Hi Heather! I have been a member for a few months, listen to your podcasts, learning lots! My question is, when it comes to supper time, I make supper, usually a protein and veggie and a starch, this is the meal I know I am overeating, I sit at the table and eat, to much! I need tips on slowing down, eating less, my goal is to loose weight, seems like the goal posts keep moving! I am not a evening snacker, I have dialed into eating to late doesn’t help my sleeping hours, thank you for your coaching! Kayann
Hi Heather, I’ve been listening to you for about 2 years now and I’m so appreciative of all that you do to help others. You have great advice that I try to follow. My problem is with execution. Like many other people, I have been on a diet rollercoaster since childhood trying everything from severe restriction, Weight Watchers, Jenny Craig and even bulimia for a short period of time. I’ve only lost significant amount of weight twice in my life. The first was when I was severely restricted my diet when I was in 6th grade.
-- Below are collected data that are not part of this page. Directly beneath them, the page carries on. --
(* ===== verification/Checks.v ===== *)
(** * Argument checks

    [missingRequiredArgs], [validTestSuiteId] and [validTestId] of
    [src/src/index.js]: each returns its verdict together with the response
    object, on which it has sent the error response when the check fails. *)

From stdpp Require Import base option list strings gmap pretty sorting.
From S2P Require Import Prelude JsValue ApiServer Driver Selenium Suite Wpts.

Import APIServer.

Local Open Scope Z_scope.
Local Open Scope promise_scope.


(** The loop of [missingRequiredArgs]: for each key of [args], in order,
    drop it from the fields still required when its value is neither
    [undefined] nor [null]. *)
Definition strike_key (args : jsobj) (requiredFieldsClone : list string) (key : string) :
    list string :=
  let fieldIndex := indexOf key requiredFieldsClone in
  if decide (0 ≤ fieldIndex) then
    if decide (typeof (lookup_prop key args) ≠ "undefined" /\ lookup_prop key args ≠ JNull)
    then splice1 fieldIndex requiredFieldsClone
    else requiredFieldsClone
  else requiredFieldsClone.

Definition still_required (args : jsobj) (requiredFields : list string) : list string :=
  foldl (strike_key args) requiredFields (keys args).

Definition missing_message (args : jsobj) (requiredFields : list string) : string :=
  "Required arguments are missing. Required fields: " +:+ join ", " requiredFields +:+
  ". Received: " +:+ join ", " (keys args).

(** [this.missingRequiredArgs(res, args, requiredFields)]: whether a
    required field is missing, having sent the error response if so. *)
Definition missingRequiredArgs (r : res) (args : jsobj) (requiredFields : list string) :
    bool * res :=
  let requiredFieldsClone := still_required args requiredFields in
  if decide (0 < length requiredFieldsClone)%nat
  then (true, sendErrorResponse r (JStr "missing_required_args")
                (missing_message args requiredFields))
  else (false, r).

Definition not_number_message (field : string) (v : jsval) : string :=
  field +:+ " should be a number, found " +:+ typeof v +:+ ".".

Definition unknown_suite_message (n : Z) : string :=
  "testSuiteId passed in doesn't exist: " +:+ pretty n +:+ ".".

(** [this.validTestSuiteId(res, testSuiteId)] *)
Definition validTestSuiteId (r : res) (testSuiteId : jsval) (o : WPTS) : bool * res :=
  if decide (typeof testSuiteId ≠ "number") then
    (false, sendErrorResponse r (JStr "invalid_variable_type")
              ("testSuiteId should be a number, found " +:+ typeof testSuiteId +:+ "."))
  else
    match suite_at testSuiteId o with
    | None =>
        (false, sendErrorResponse r (JStr "invalid_test_suite_id")
                  ("testSuiteId passed in doesn't exist: " +:+ toString testSuiteId +:+ "."))
    | Some _ => (true, r)
    end.

(** [this.validTestId(res, testSuiteId, testId)] *)
Definition validTestId (r : res) (testSuiteId testId : jsval) (o : WPTS) : bool * res :=
  let '(ok, r1) := validTestSuiteId r testSuiteId o in
  if negb ok then (false, r1)
  else if decide (typeof testId ≠ "number") then
    (false, sendErrorResponse r1 (JStr "invalid_variable_type")
              ("testId should be a number, found " +:+ typeof testId +:+ "."))
  else
    match suite_at testSuiteId o ≫= instance_at testId with
    | None =>
        (false, sendErrorResponse r1 (JStr "invalid_test_id")
                  ("testId was not found as a valid test, received testId: " +:+
                   toString testId +:+ "."))
    | Some _ => (true, r1)
    end.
I lost about 20 pounds and didn’t keep it off for long and gained even more weight back. The second time I lost a good amount of weight was in my early 20’s when I lost about 40 pounds. I was able to do that through some diet change and a lot of exercise. After I got married and had two kids, the weight has piled on and has remained there for 2 decades. It took me a long time to finally get into a habit of tracking my calories daily. I have been consistently tracking for almost two years now and was able to maintain my weight. The problem is I want to lose weight for health reasons. There’s lots of things I’d like to do with my kids but physically can’t. By tracking my calories, I’ve become aware that I like large portions of food and I love to snack, mostly on salty things like chips, crackers and cheese. I’ve maintained my weight eating at about 2500 calories per day and my small goal was to just reduce it to around 2300 calories per day. I’ve been trying not to be too restrictive with my diet because I don’t want to backfire. I have binged at times and I’m afraid if I’m too restrictive, I might binge. I do like to exercise but I don’t want to lose weight just by exercise alone. I know that to lose weight and keep it off permanently, I need to adjust my diet. I try to pre-track my meals. Breakfast and dinner are pretty consistent, lunch varies but I think my downfall is mostly due to snacking. I’ll eat my pre-tracked meals but get hungry and start snacking usually in the afternoon or late evening. I’ve tried delayed gratification and can maybe last for about a half hour when my lower brain starts screaming at me and I give always give in. I can’t seem to ever reach my goal of just 2300 calories per day. Any advice is greatly appreciated! Thanks, Angela
I'll try to keep this short. Age 66. 5'5". Steady weight all my life. No yo-yo dieting. Then I gained 20 pounds with menopause. I am currently 190 pounds which I have maintained for several years (even through the pandemic) by doing absolutely nothing. No tracking. Pretty crappy eating habits. Decided to finally lose weight. Calculated my TDEE. Subtracted 160 calories to bring me down to 1400. I track daily. I try to hit 30% protein/day. I haven't been perfect but I've been pretty consistent within these parameters for about a month. Started strength training about a month ago (nothing too crazy.). I don't quite get 10K steps/day, but I've been doing cardio almost daily (again, nothing crazy). The result? Absolutely nothing. The scale hasn't moved. All this work and I get the same result as before I started working so hard. Yes - I know - strength training adds muscle which weighs more. But my clothes are not fitting much looser. Shouldn't I be seeing SOME progress? Do I have to go down to 1300 calories? I'm not sure that would be sustainable. I've heard you say "wait for the whoosh." Do I need to give this more time? Thank you.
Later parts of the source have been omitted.